(** One turn of either loop that takes a batch. *)
Lemma fill_step ic b0 rx0 q0 p0 st q fs q' batch :
  0 <= p0 -> fill_ok ic b0 rx0 q0 p0 st q fs ->
  try_pop_fitting q (wire_budget (tf_buf st)) = (q', Some batch) ->
  let st1 := foldl (append_queued PADDING_CACHE mode ic) (tf_source st (be_set_queue b0 q') rx0) (vb_frames batch) in
  let st' := tf_count st1 (zlen (fs ++ vb_frames batch)) (u64_sat_add (tf_payload st1) (vb_bytes batch)) in
  fill_ok ic b0 rx0 q0 p0 st' q' (fs ++ vb_frames batch) /\
  u64_wrap (tf_frames st1 + zlen (vb_frames batch)) = zlen (fs ++ vb_frames batch) /\
  u64_sat_add (tf_frames st1) (zlen (vb_frames batch)) = zlen (fs ++ vb_frames batch) /\
  zlen (fs ++ vb_frames batch) < PULL_LIMIT.
Proof.
  intros Hp0 Hok Hpop. cbv zeta. destruct (try_pop_fitting_ok _ _ _ _ (fo_queue _ _ _ _ _ _ _ _ Hok) Hpop) as (Hq' & Hb & He & Hc).
  assert (Hbud : wire_budget (tf_buf st) <= BATCH_ROOM /\ zlen (tf_buf st) + wire_budget (tf_buf st) = BATCH_ROOM).
  { pose proof (fo_fit _ _ _ _ _ _ _ _ Hok). unfold wire_budget, sat_sub, BATCH_ROOM, MAX_TLS_PLAINTEXT_RECORD, STREAM_PAD_ABSOLUTE_LIMIT in *.
    lia. }
  destruct (popped_fits _ _ _ Hb (proj1 Hbud) He) as (Hvb & Hroom & Hfits).
  destruct Hok as [Hbk Hrx Hq Hpre Hr Hbuf Hfit Hfs Hn Hp Hw Hl].
  pose proof (append_all_spec ic (vb_frames batch) (tf_source st (be_set_queue b0 q') rx0)) as Hall. cbn [tf_source tf_rand] in Hall.
  specialize (Hall Hr Hfits) as (Hr1 & Hb1 & Hw1 & Hn1 & Hp1 & Hl1). cbn [tf_source tf_buf tf_written tf_frames tf_payload tf_last] in *.
  destruct (append_all_source ic (vb_frames batch) (tf_source st (be_set_queue b0 q') rx0)) as [Hs1 Hs2].
  set (st1 := foldl _ _ _) in *. pose proof (wire_bytes_length ic (vb_frames batch)) as Hwl.
  pose proof (wire_bytes_length ic (fs ++ vb_frames batch)) as Hwl2. rewrite wire_bytes_app in Hwl2. rewrite <-Hbuf in Hwl2.
  assert (Hlen : zlen (tf_buf st ++ wire_bytes ic (vb_frames batch)) <= BATCH_ROOM) by (rewrite length_app; lia).
  assert (Hcount : zlen (fs ++ vb_frames batch) < PULL_LIMIT).
  { unfold PULL_LIMIT, BATCH_ROOM, MAX_TLS_PLAINTEXT_RECORD, STREAM_PAD_ABSOLUTE_LIMIT in *. lia. }
  assert (Hsum : zlen fs + zlen (vb_frames batch) = zlen (fs ++ vb_frames batch)) by (rewrite length_app; lia).
  split_and!; [|rewrite Hn1, Hn, Hsum; apply Z.mod_small; unfold PULL_LIMIT in *; lia
               |rewrite Hn1, Hn; unfold u64_sat_add, PULL_LIMIT in *; unfold_ints; lia|done].
  split; cbn [tf_count tf_backend tf_rx tf_rand tf_buf tf_frames tf_payload tf_written tf_last].
  - by rewrite Hs1.
  - by rewrite Hs2.
  - done.
  - by rewrite Hpre, Hc, app_assoc.
  - done.
  - by rewrite Hb1, Hbuf, wire_bytes_app.
  - by rewrite Hb1.
  - by apply Forall_app.
  - done.
  - rewrite Hp1, Hp, Hvb, bytes_of_app. pose proof (bytes_of_nonneg fs). pose proof (bytes_of_nonneg (vb_frames batch)).
    by apply u64_sat_add_min.
  - by rewrite Hw1, Hw, totals_app.
  - rewrite Hl1. destruct Hb as [Hcnt _ _]. destruct (last (vb_frames batch)) as [f|] eqn:El.
    2: { apply last_None in El. rewrite El in Hcnt. simpl in Hcnt. lia. }
    destruct (last_app_some fs _ f El) as [-> ->]. by rewrite wire_bytes_app, Hbuf.
Qed.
☆ ☆ ☆ ☆
_ASSIGNMENT_: Give again exactly, and only, the lines above starting at the one with "u64_sat_add (tf_frames st1)" and ending at the one with "assert (Hbud : wire_budget".

_FINAL ANSWER_:
  u64_sat_add (tf_frames st1) (zlen (vb_frames batch)) = zlen (fs ++ vb_frames batch) /\
  zlen (fs ++ vb_frames batch) < PULL_LIMIT.
Proof.
  intros Hp0 Hok Hpop. cbv zeta. destruct (try_pop_fitting_ok _ _ _ _ (fo_queue _ _ _ _ _ _ _ _ Hok) Hpop) as (Hq' & Hb & He & Hc).
  assert (Hbud : wire_budget (tf_buf st) <= BATCH_ROOM /\ zlen (tf_buf st) + wire_budget (tf_buf st) = BATCH_ROOM).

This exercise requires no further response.